Insights into the nanofiltration separation mechanism of monosaccharides by molecular dynamics simulation

Abstract

Abstract Molecular dynamics simulation has been widely used in the membrane separation techniques. In order to further reveal the mechanism of nanofiltration separation of monosaccharides, molecular dynamics method was used to simulate the diffusion process of eight monosaccharides in the aromatic polyamide nanofiltration membrane.
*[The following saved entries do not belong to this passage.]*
(** Who waits at the place behind [ahead] waits for one ahead or for a holder. *)
Lemma blocked_view s tag l ahead p behind m : table_ok s -> LockMethodLockHash s !! tag = Some l -> waitProcs l = ahead ++ p :: behind ->
  waits_at s p tag m ->
  (exists v m', v ∈ ahead /\ waits_at s v tag m' /\ conflict m m' = true) \/ conflicting_holder s tag p m.
Proof.
  intros Htab Hl E (proc & Hproc & Hpl & <-). destruct (table_here s tag l Htab Hl) as [Hh Hg].
  pose proof (lk_shape _ _ _ _ _ (hr_ok _ _ _ _ _ Hh)) as Hsh. destruct (lg_blocked _ _ _ Hg ahead p behind E) as (x & Hx & Hb).
  assert (x = proc) as -> by congruence. destruct Hb as [(v & Hv & Hc)|Hc].
  - left. destruct (sh_waiting _ _ _ _ Hsh v) as (y & [Hy Hyl _ _ _ _ _]); [rewrite E, elem_of_app; by left|].
    exists v, (waitLockMode y). rewrite (waitmode_lookup _ _ _ Hy) in Hc. split_and!; [done|by exists y|done].
  - right. apply (held_conflict_holder s tag _ l p _ Hsh Hl). unfold leader. by rewrite Hproc.
Qed.

Lemma queue_member s tag l w : table_ok s -> LockMethodLockHash s !! tag = Some l -> w ∈ waitProcs l -> exists m, waits_at s w tag m.
Proof.
  intros Htab Hl Hw. destruct (table_here s tag l Htab Hl) as [Hh _].
  destruct (sh_waiting _ _ _ _ (lk_shape _ _ _ _ _ (hr_ok _ _ _ _ _ Hh)) w Hw) as (x & [Hx Hxl _ _ _ _ _]).
  exists (waitLockMode x). by exists x.
Qed.

(** C12 No wake up is lost: in every table that threads outside stream plans reach, a
    process that waits for a lock is in its queue, and what it asks for conflicts with what another lock
    group holds or with what somebody ahead of it asks for; and he himself or
    one ahead of him waits for a holder. *)
Theorem no_lost_wakeup s : lock_reachable s -> forall p tag m, waits_at s p tag m ->
  exists l ahead behind, LockMethodLockHash s !! tag = Some l /\ waitProcs l = ahead ++ p :: behind
    /\ ((exists v m', v ∈ ahead /\ waits_at s v tag m' /\ conflict m m' = true) \/ conflicting_holder s tag p m)
    /\ exists w m', w ∈ ahead ++ [p] /\ waits_at s w tag m' /\ conflicting_holder s tag w m'.
Proof.
  intros Htab%reachable_ok p tag m Hp. pose proof Hp as (proc & Hproc & Hpl & _). pose proof (tb_waits _ Htab p proc Hproc) as Hw.
  rewrite Hpl in Hw. destruct Hw as (l & Hl & Hin). destruct (list_elem_of_split _ _ Hin) as (ahead & behind & E).
  exists l, ahead, behind. split_and!; [done|done|by eapply blocked_view|].
  destruct ahead as [|v ahead].
  - exists p, m. split_and!; [by left|done|]. destruct (blocked_view s tag l [] p behind m Htab Hl E Hp) as [(v & ? & []%elem_of_nil & _)|?]; done.
  - destruct (queue_member s tag l v Htab Hl) as (m' & Hv); [rewrite E; by left|]. exists v, m'. split_and!; [by left|done|].
    destruct (blocked_view s tag l [] v (ahead ++ p :: behind) m' Htab Hl E Hv) as [(? & ? & []%elem_of_nil & _)|?]; done.
Qed.

(** LockCheckConflicts answers STATUS_OK exactly when no other lock group holds
    a conflicting mode, whatever thread asks for whatever process that has a
    PROCLOCK; and it changes nothing but what the thread knows of a
    redistribution. *)
Theorem LockCheckConflicts_correct (th : LockThread) s tag l p pl m : stream_mode = false -> lock_reachable s ->
  is_Some (allProcs s !! my_proc) -> LockMethodLockHash s !! tag = Some l -> find_proclock p (procLocks l) = Some pl -> mode_ok m ->
  exists st s', LockCheckConflicts default_lockmethod m l p s = Done (st, s') /\ same_table s s'
    /\ (st = STATUS_OK <-> ~ conflicting_holder s tag p m).
Proof.
  intros Hst Htab%reachable_ok [me Hme] Hl Hf Hm. destruct (table_here s tag l Htab Hl) as [Hh Hg]. pose proof (hr_ok _ _ _ _ _ Hh) as Hok.
  pose proof (lk_shape _ _ _ _ _ Hok) as Hsh. apply find_proclock_Some in Hf as [Hpl Hp]; [|apply (sh_nodup _ _ _ _ Hsh)].
  apply lwp_run, (check_spec Hst (allProcs s) (tb_groups _ Htab) tag [] [] l Hok p pl Hpl Hp me Hme); try done; [apply (tb_redist _ Htab)|].
  intros st s' Hss [Hv1 Hv2]. split; [done|]. rewrite (leader_proclock s tag _ _ pl Hsh Hpl), Hp in Hv1, Hv2.
  rewrite (held_conflict_holder s tag _ l p m Hsh Hl) in Hv1, Hv2. split; [done|].
  intros Hno. destruct (decide (st = STATUS_OK)) as [|Hne]; [done|]. by destruct Hno; apply Hv2.
Qed.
Furthermore, the interaction energy between membrane material and monosaccharides was also investigated. Simulation results showed that the interaction force between monosaccharides and membrane material was in the order of sorbose > fructose > glucose > mannose > galactose, and ribose > xylose > arabinose. The diffusion coefficient of eight monosaccharides inside the membrane was in the order of sorbose > galactose > glucose > mannose > fructose > ribose > xylose > arabinose. Within the same experimental conditions, the rejection rate sequences of eight monosaccharides were in the order of: fructose > mannose > glucose > galactose > sorbose > arabinose > xylose > ribose. This finding indicated that solute radius has a clear effect on solute retention. The diffusion ability of solute molecules and the interaction with membrane material also influence the separation of monosaccharides through nanofiltration. A strong interaction force outside the membrane enables many monosaccharide molecules to be adsorbed in the surface of membrane and then driven into the membrane pores which can contribute to the reduction of rejection. Rejection rates were negatively related to the diffusion coefficient of monosaccharides inside the membrane. Monosaccharides can easily pass through the membrane pores under high diffusion ability, thus leading to low rejection rates of monosaccharides.